» **WORK ITEM**: Wherever the string "createSignature" shows up in the records below, return that line.

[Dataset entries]
+++
(** The top-level options: what one step can do. *)
Lemma top_consume f e next st st' used :
  consume_top f e next st = Took st' used ->
  loaded st' = loaded st
  /\ extras st' = extras st
  /\ (exists d v, d <> "subparser_name" /\ ns st' = <[d := v]> (ns st))
  /\ (used = true -> f = "--paramiko-log-level")
  /\ (f = "--paramiko-log-level" -> e = None ->
      (exists w, next = Some (Word w)) -> used = true).
Proof.
  unfold consume_optional.
  destruct (find_action (arguments top) f) as [a|] eqn:Hfind; [|congruence].
  apply find_action_Some in Hfind as [Ha Hf].
  repeat (apply elem_of_cons in Ha as [-> | Ha]); [..|by apply elem_of_nil in Ha];
    cbn [action dest option_strings help_argument] in *.
  - destruct e; congruence.
  - destruct e; congruence.
  - destruct e; [congruence|]. intros [= <- <-]. cbn.
    split_and!; [done | done | eexists _, _; split; [|reflexivity]; discriminate | done |].
    intros ->. repeat (apply elem_of_cons in Hf as [Hf|Hf]; [discriminate|]).
    by apply elem_of_nil in Hf.
  - apply list_elem_of_singleton in Hf as ->.
    destruct (option_argument e next) as [[s u]|] eqn:Harg; [|congruence].
    destruct (get_value int_of_str TStr _ s) as [v|]; [|congruence].
    intros [= <- <-]. cbn.
    split_and!; [done | done | eexists _, _; split; [|reflexivity]; discriminate | done |].
    intros _ -> [w ->]. cbn in Harg. congruence.
  - destruct e; [congruence|]. intros [= <- <-]. cbn.
    split_and!; [done | done | eexists _, _; split; [|reflexivity]; discriminate | done |].
    intros ->. repeat (apply elem_of_cons in Hf as [Hf|Hf]; [discriminate|]).
    by apply elem_of_nil in Hf.
Qed.

Lemma top_consume_Unknown f e next st :
  consume_top f e next st = Unknown -> f <> "--paramiko-log-level".
Proof.
  intros H ->.
  rewrite (consume_optional_Store int_of_str load_module issubclass (arguments top)
             "--paramiko-log-level" _ TStr (Some ["warning"; "info"; "debug"])
             e next st eq_refl eq_refl) in H.
  destruct (option_argument e next) as [[s u]|]; [|congruence].
  destruct (get_value int_of_str TStr _ s); congruence.
Qed.

Lemma subcommand_skip f e rest :
  (f = "--paramiko-log-level" -> e = None -> (exists w, head rest = Some (Word w)) -> False) ->
  subcommand (Opt f e :: rest) = subcommand rest.
Proof.
  intros H. cbn. destruct e as [s|]; [done|].
  destruct rest as [|[g e'|w] rest']; [done | done |].
  destruct (String.eqb_spec f "--paramiko-log-level") as [->|]; [|done].
  exfalso. apply H; eauto.
Qed.

Lemma subcommand_arguments_skip f e rest :
  (f = "--paramiko-log-level" -> e = None -> (exists w, head rest = Some (Word w)) -> False) ->
  subcommand_arguments (Opt f e :: rest) = subcommand_arguments rest.
Proof.
  intros H. cbn. destruct e as [s|]; [done|].
  destruct rest as [|[g e'|w] rest']; [done | done |].
  destruct (String.eqb_spec f "--paramiko-log-level") as [->|]; [|done].
  exfalso. apply H; eauto.
Qed.

(** A successful top-level parse: the options before the subcommand
    wrote to the namespace, the subcommand is [server] or [audit], and
    the attributes of its own parser were copied over the top-level
    ones. *)
Lemma top_parse_loop args st0 : forall st',
  parse_loop int_of_str load_module issubclass top args st0 = Parsed st' ->
  exists w s stm,
    subcommand args = Some w
    /\ ((w = "server" /\ parse_server (subcommand_arguments args) = Parsed s)
        \/ (w = "audit" /\ audit_parser (subcommand_arguments args) = Parsed s))
    /\ loaded stm = loaded st0
    /\ (forall d, is_Some (ns st0 !! d) -> is_Some (ns stm !! d))
    /\ st' = {| ns := ns s ∪ <["subparser_name" := VStr w]> (ns stm);
                extras := extras stm ++ extras s;
                loaded := loaded stm ++ loaded s |}.
Proof.
  apply (parse_loop_command_ind int_of_str load_module issubclass top
    "subparser_name"
    [("server", parse_server); ("audit", audit_parser)]
    (fun args st0 o => forall st', o = Parsed st' ->
       exists w s stm,
         subcommand args = Some w
         /\ ((w = "server" /\ parse_server (subcommand_arguments args) = Parsed s)
             \/ (w = "audit" /\ audit_parser (subcommand_arguments args) = Parsed s))
         /\ loaded stm = loaded st0
         /\ (forall d, is_Some (ns st0 !! d) -> is_Some (ns stm !! d))
         /\ st' = {| ns := ns s ∪ <["subparser_name" := VStr w]> (ns stm);
                     extras := extras stm ++ extras s;
                     loaded := loaded stm ++ loaded s |}) eq_refl).
  - intros st st'. congruence.
  - intros w rest st st'. cbn [lookup_parser subcommand subcommand_arguments].
    destruct (String.eqb_spec "server" w) as [<-|Hs].
    + destruct (parse_server rest) as [s|x] eqn:Hsub; [|congruence].
      intros [= <-]. exists "server", s, st.
      split_and!; [done | by left | done | done | done].
    + destruct (String.eqb_spec "audit" w) as [<-|Ha]; [|congruence].
      destruct (audit_parser rest) as [s|x] eqn:Hsub; [|congruence].
      intros [= <-]. exists "audit", s, st.
      split_and!; [done | by right | done | done | done].
  - intros f e rest st Hc IH st' Ho.
    destruct (IH st' Ho) as (w & s & stm & Hsub & Hw & Hl & Hns & ->).
    assert (Hskip : f = "--paramiko-log-level" -> e = None ->
                    (exists w, head rest = Some (Word w)) -> False).
    { intros Hf _ _. by apply top_consume_Unknown in Hc. }
    exists w, s, stm.
    rewrite subcommand_skip, subcommand_arguments_skip by done. done.
  - intros f e rest st x _ st'. congruence.
  - intros f e rest st st1 Hc IH st' Ho.
    destruct (IH st' Ho) as (w & s & stm & Hsub & Hw & Hl & Hns & ->).
    apply top_consume in Hc as (Hl1 & _ & (d & v & _ & Hn1) & _ & Hused).
    assert (Hskip : f = "--paramiko-log-level" -> e = None ->
                    (exists w, head rest = Some (Word w)) -> False).
    { intros Hf He Hnext. by specialize (Hused Hf He Hnext). }
    exists w, s, stm.
    rewrite subcommand_skip, subcommand_arguments_skip by done.
    split_and!; [done | done | congruence | | done].
    intros d' Hd'. apply Hns. rewrite Hn1, lookup_insert. case_decide; eauto.
  - intros f w0 rest st st1 Hc IH st' Ho.
    destruct (IH st' Ho) as (w & s & stm & Hsub & Hw & Hl & Hns & ->).
    apply top_consume in Hc as (Hl1 & _ & (d & v & _ & Hn1) & Hused & _).
    exists w, s, stm. cbn [subcommand subcommand_arguments]. rewrite (Hused eq_refl).
    cbn [String.eqb Ascii.eqb Bool.eqb].
    split_and!; [done | done | congruence | | done].
    intros d' Hd'. apply Hns. rewrite Hn1, lookup_insert. case_decide; eauto.
Qed.

Lemma emit_all_run es : forall p,
  emit_all es p =
    (inr tt,
     {| Transport_run := Transport_run p; Transport_CLIENT_ID := Transport_CLIENT_ID p;
        REQUEST_AGENT_BREAKIN := REQUEST_AGENT_BREAKIN p;
        root_level := root_level p; root_handlers := root_handlers p;
        paramiko_level := paramiko_level p; trace := trace p ++ es |}).
Proof.
  induction es as [|e es IH]; intros [tr cid rab rl rh pl t]; cbn.
  - by rewrite app_nil_r.
  - unfold bind, emit, modify. cbn. rewrite IH. cbn. by rewrite <- app_assoc.
Qed.
(** C6. On every render call the scratch array is made anew exactly when
    the shape it needs differs from the recorded one, and is otherwise
    cleared in place and kept; the array then holds the crop inside the
    paste rectangle and black at every other pixel. So a second call of
    the same shape, right after, works in the same array and leaves in it
    the second crop and black: nothing of the first call remains. *)
Theorem scratch_buffer_discipline
    (s : App) (img1 img2 : ndarray) (crop_h crop_w : Z) :
  zoom_buffer_inv s -> nd_wf img1 -> nd_wf img2 ->
  (0 < zoom s)%Q -> 0 <= left_view_height s -> 0 <= left_view_width s ->
  crop_extent (left_view_height s) (zoom s) = Ok crop_h ->
  crop_extent (left_view_width s) (zoom s) = Ok crop_w ->
  let s1 := final_state (_apply_view_transform cv2_resize img1 s) in
  let s2 := final_state (_apply_view_transform cv2_resize img2 s1) in
  (exists b1,
     _zoom_buffer s1 = Some b1 /\
     _zoom_buffer_shape s1 = Some (crop_h, crop_w, 3) /\
     (if shape_differs (_zoom_buffer_shape s) (crop_h, crop_w, 3)
      then obj_id b1 = allocations s /\
           allocations s1 = S (allocations s) /\
           (forall b, _zoom_buffer s = Some b -> obj_id b <> obj_id b1)
      else allocations s1 = allocations s /\
           exists b, _zoom_buffer s = Some b /\ obj_id b1 = obj_id b) /\
     crop_pasted (rotated (rotation_angle s) img1) crop_h crop_w
                 (pan_y s) (pan_x s) (obj_data b1)) /\
  (exists b1 b2,
     _zoom_buffer s1 = Some b1 /\ _zoom_buffer s2 = Some b2 /\
     obj_id b2 = obj_id b1 /\ allocations s2 = allocations s1 /\
     crop_pasted (rotated (rotation_angle s1) img2) crop_h crop_w
                 (pan_y s1) (pan_x s1) (obj_data b2)).
Proof.
  intros Hinv Hwf1 Hwf2 Hz Hvh Hvw Hch Hcw s1 s2. split.
  - pose proof (render_scratch_buffer cv2_resize s img1 crop_h crop_w
                  Hinv Hwf1 Hz Hvh Hvw Hch Hcw) as H1.
    cbv zeta in H1. fold s1 in H1.
    destruct H1 as (b1 & Hb1 & Hshape & Hid & Hpasted & _).
    exists b1. repeat (split; [assumption|]). exact Hpasted.
  - exact (consecutive_renders_no_stale_pixels s img1 img2 crop_h crop_w
             Hinv Hwf1 Hwf2 Hz Hvh Hvw Hch Hcw).
Qed.
Record WebhookEvent : Type := mkEvent {
  ev_id : string;
  ev_type : string;
  ev_data : option json;
  ev_timestamp : string;
  ev_sellerId : string
}.

(** [tolerance] is [None] when the property is absent, [Some None] when it
    is present with the value [undefined], and [Some (Some t)] when it is
    the number [t]. *)
Record WebhookConfig : Type := mkConfig {
  secret : string;
  tolerance : option (option Z)
}.

Record WebhookHandler : Type := mkHandler {
  config : WebhookConfig
}.

(** [this.config = { tolerance: 300, ...config }]. *)
Definition constructor (cfg : WebhookConfig) : WebhookHandler :=
  mkHandler (mkConfig (secret cfg)
                      (match tolerance cfg with
                       | Some t => Some t
                       | None => Some (Some 300)
                       end)).

Definition createSignature (payload secret : string) : string :=
  hex_encode (SHA256.hmac (utf8 secret) (utf8 payload)).

Definition verifySignature (payload signature secret : string) : completion bool :=
  let expectedSignature := createSignature payload secret in
  timingSafeEqual (Buffer_from_hex signature) (Buffer_from_hex expectedSignature).

Definition unauthorized (msg : string) : reply :=
  Responded 401 (JObj [("success", JBool false); ("error", JStr msg)]).

(** [const payload = JSON.stringify(req.body)]: the signing input. *)
Definition payload (req : Request) : string := JSON_stringify (body req).

(** [now] is the value of [Date.now()], in milliseconds. *)
Definition verifyWebhook (this : WebhookHandler) (req : Request) (now : Z) : M reply :=
  try_catch
    (match truthy (headers req !! "x-licensechain-signature"),
           truthy (headers req !! "x-licensechain-timestamp") with
     | Some signature, Some timestamp =>
         let currentTime := Num (now / 1000) in
         let webhookTime := parseInt timestamp in
         if num_gt (Math_abs (num_sub currentTime webhookTime))
                   (ToNumber (read_property (tolerance (config this))))
         then
           log Warn "Webhook timestamp too old";;
           mret (unauthorized "Webhook timestamp too old")
         else
           let expectedSignature := createSignature (payload req) (secret (config this)) in
           same ← lift (timingSafeEqual (Buffer_from_hex signature)
                                        (Buffer_from_hex expectedSignature));
           if negb same
           then
             log Warn "Invalid webhook signature";;
             mret (unauthorized "Invalid webhook signature")
           else
             log Info "Webhook signature verified successfully";;
             mret NextCalled
     | _, _ =>
         log Warn "Missing webhook signature or timestamp";;
         mret (unauthorized "Missing webhook signature or timestamp")
     end)
    (fun error =>
       log Error "Error verifying webhook:";;
       mret (Responded 500 (JObj [("success", JBool false);
                                  ("error", JStr "Webhook verification failed")]))).

Definition handleLicenseCreated (event : WebhookEvent) : M unit :=
  invoke "handleLicenseCreated";;
  i ← field (ev_data event) "id";
  u ← field (ev_data event) "userId";
  log Info ("License created: " +:+ i +:+ " for user " +:+ u).
Lemma classify_lower p :
  classify (PyStr.lower p) = (λ r, (PyStr.lower p, r.2)) <$> classify p.
Proof.
  unfold classify. cbv zeta. rewrite PyStrProps.lower_idem.
  repeat match goal with
         | |- context [if ?b then _ else _] => destruct b
         end; done.
Qed.

(** X21. [detect_doc_files] judges each path on its own and keeps the
    order: the result for a concatenation is the concatenation of the
    results, and the paths reported are a sublist of the paths given,
    each with the spelling it came in. *)
Theorem detect_per_path (ps qs : list string) :
  detect_doc_files (ps ++ qs) = detect_doc_files ps ++ detect_doc_files qs
  ∧ (detect_doc_files ps).*1 `sublist_of` ps.
Proof.
  rewrite !detect_omap. split; [apply omap_app |].
  induction ps as [| p ps IH]; simpl; [done |].
  destruct (classify p) as [r |] eqn:Hr.
  - simpl. rewrite (classify_path _ _ Hr). by apply sublist_skip.
  - by apply sublist_cons.
Qed.

(** X22. The letter case of a path has no influence on its category:
    lower-casing every path leaves the list of detected types as it
    is. *)
Theorem detect_ignores_case (ps : list string) :
  (detect_doc_files (PyStr.lower <$> ps)).*2 = (detect_doc_files ps).*2.
Proof.
  rewrite !detect_omap.
  induction ps as [| p ps IH]; simpl; [done |].
  rewrite classify_lower. destruct (classify p); simpl; [f_equal |]; exact IH.
Qed.
(** The inner loop at the monsters number [i] (first) and [j] (second). *)
Definition collide_inner (i : nat) (first_monster_radius : R)
    (first_monster_z_minmax : m_Vec2) (l : list (EntityId * MonsterBase))
    (j : nat) : list (EntityId * MonsterBase) :=
  if (j =? i)%nat then l else
  match l !! i, l !! j with
  | Some first_monster_value, Some second_monster_value =>
    let '(first_monster, second_monster) :=
      collide_pair first_monster_radius first_monster_z_minmax
        (snd first_monster_value) (snd second_monster_value) in
    <[j := (fst second_monster_value, second_monster)]>
      (<[i := (fst first_monster_value, first_monster)]> l)
  | _, _ => l
  end.

(** The outer loop at the monster number [i]. *)
Definition collide_outer (l : list (EntityId * MonsterBase)) (i : nat)
    : list (EntityId * MonsterBase) :=
  match l !! i with
  | None => l
  | Some first_monster_value =>
    let first_monster := snd first_monster_value in
    if (Health first_monster <=? 0)%Z then l else
    let first_monster_radius :=
      w_radius (monster_description_at (MonsterId first_monster)) in
    let first_monster_z_minmax :=
      add2 (GetZMinMax first_monster)
           (mkVec2 (v3z (Position first_monster)) (v3z (Position first_monster))) in
    foldl (collide_inner i first_monster_radius first_monster_z_minmax) l
          (seq 0 (length l))
  end.

Definition Tick_collide_monsters (m : Map) : Map :=
  set_monsters_
    (foldl collide_outer (monsters_ m) (seq 0 (length (monsters_ m)))) m.

(** ** Vocabulary of the statements *)

(** The vertical extent of a monster, as the collision pass computes it. *)
Definition monster_z_minmax (monster : MonsterBase) : m_Vec2 :=
  add2 (GetZMinMax monster)
       (mkVec2 (v3z (Position monster)) (v3z (Position monster))).

Definition collision_radius (monster : MonsterBase) : R :=
  w_radius (monster_description_at (MonsterId monster)).

(** A pair the pass collides: the second monster is alive, the pair is
    within the coarse cutoff of 8 units, the circles interpenetrate and the
    vertical extents overlap. *)
Definition pair_collides (first_monster second_monster : MonsterBase) : Prop :=
  (0 < Health second_monster)%Z /\
  SquareLength2 (sub2 (xy (Position first_monster))
                      (xy (Position second_monster))) <= 8 * 8 /\
  SquareLength2 (sub2 (xy (Position first_monster))
                      (xy (Position second_monster))) <=
    (collision_radius second_monster + collision_radius first_monster) *
    (collision_radius second_monster + collision_radius first_monster) /\
  ~ v2y (monster_z_minmax first_monster) < v2x (monster_z_minmax second_monster) /\
  ~ v2y (monster_z_minmax second_monster) < v2x (monster_z_minmax first_monster).

(** The positional correction of a pair: the unit vector from the first
    to the second monster times the penetration depth. *)
Definition pair_correction (first_monster second_monster : MonsterBase) : m_Vec2 :=
  scale2
    (Normalize2 (sub2 (xy (Position second_monster))
                      (xy (Position first_monster))))
    (collision_radius second_monster + collision_radius first_monster -
     sqrt (SquareLength2 (sub2 (xy (Position first_monster))
                               (xy (Position second_monster))))).

(** The inner loop body as [collide_outer] calls it. *)
Definition collide_monsters (first_monster second_monster : MonsterBase)
    : MonsterBase * MonsterBase :=
  collide_pair (collision_radius first_monster)
    (monster_z_minmax first_monster) first_monster second_monster.

(** The movement part of a procedure state: state, stage and time of the
    last change. *)
Abbreviation Movement3 := (MovementState.t * R * Time)%type.

Definition movement_of (ps : ProcedureState) : Movement3 :=
  (movement_state ps, movement_stage ps, last_state_change_time ps).

Definition movements (m : Map) : list Movement3 :=
  map movement_of (procedures_ m).

(** What the first loop of [Map::Tick] does to the movement part of one
    procedure (see [movements_tick_procedure]). *)
Definition tick_movement (procedure : Procedure) (current_time : Time)
    (mv : Movement3) : Movement3 :=
  let '(s, stage, last) := mv in
  let elapsed := current_time - last in
  let new_stage := new_stage_of procedure elapsed in
  match s with
  | MovementState.None => mv
  | MovementState.StartWait =>
    if Rle_dec (start_delay_s procedure) elapsed
    then (MovementState.Movement, 0, current_time)
    else (s, new_stage, last)
  | MovementState.Movement =>
    if Rle_dec 1 new_stage
    then (MovementState.BackWait, 0, current_time)
    else (s, new_stage, last)
  | MovementState.BackWait =>
    if Rlt_dec 0 (back_wait_s procedure) then
      if Rle_dec (back_wait_s procedure) elapsed
      then (MovementState.ReverseMovement, 0, current_time)
      else mv
    else mv
  | MovementState.ReverseMovement =>
    if Rle_dec 1 new_stage
    then (MovementState.None, 0, current_time)
    else (s, new_stage, last)
  end.

(** What [ReturnProcedure] does to the movement part of an unlocked
    procedure. *)
Definition return_movement (procedure : Procedure) (current_time : Time)
    (mv : Movement3) : Movement3 :=
  let '(s, stage, last) := mv in
  match s with
  | MovementState.None | MovementState.ReverseMovement => mv
  | MovementState.StartWait => (MovementState.None, stage, last)
  | MovementState.Movement =>
    (MovementState.ReverseMovement, stage,
     current_time -
     (if Rlt_dec 0 (speed procedure)
      then Rmax (1 / (speed procedure * procedures_speed_scale) -
                 (current_time - last)) 0
      else 0))
  | MovementState.BackWait =>
    (MovementState.ReverseMovement, stage, current_time)
  end.

(** The calls that write procedure states.  [CallTick] stands for the part
    of [Map::Tick] that does, its first loop; the calls of
    [ProcedureProcessShoot] and [ProcedureProcessDestroy] that [Tick] makes
    for the hits of rockets are calls of their own. *)
Inductive MapCall :=
| CallTick (current_time : Time)
| CallTryActivateProcedure (procedure_number : nat) (current_time : Time)
    (player : Player)
| CallReturnProcedure (procedure_number : nat) (current_time : Time)
| CallProcedureProcessShoot (procedure_number : nat) (current_time : Time)
| CallProcedureProcessDestroy (procedure_number : nat) (current_time : Time).

Definition call_time (c : MapCall) : Time :=
  match c with
  | CallTick t | CallTryActivateProcedure _ t _ | CallReturnProcedure _ t
  | CallProcedureProcessShoot _ t | CallProcedureProcessDestroy _ t => t
  end.

Definition run_call (c : MapCall) (m : Map) : Map :=
  match c with
  | CallTick t => Tick_procedures t m
  | CallTryActivateProcedure n t player =>
    snd (TryActivateProcedure n t player [] m)
  | CallReturnProcedure n t => ReturnProcedure n t m
  | CallProcedureProcessShoot n t => ProcedureProcessShoot n t m
  | CallProcedureProcessDestroy n t => ProcedureProcessDestroy n t m
  end.

(** The maps reachable from a freshly built map by calls whose times do not
    decrease; the first argument is the time of the last call. *)
Inductive reachable : Time -> Map -> Prop :=
| reachable_initial (t0 : Time) (m : Map) :
    procedures_ m = initial_procedures -> reachable t0 m
| reachable_call (clock : Time) (m : Map) (c : MapCall) :
    reachable clock m -> clock <= call_time c ->
    reachable (call_time c) (run_call c m).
+++
» **SOLUTION TO THIS EXERCISE**:
Definition createSignature (payload secret : string) : string :=
  let expectedSignature := createSignature payload secret in
           let expectedSignature := createSignature (payload req) (secret (config this)) in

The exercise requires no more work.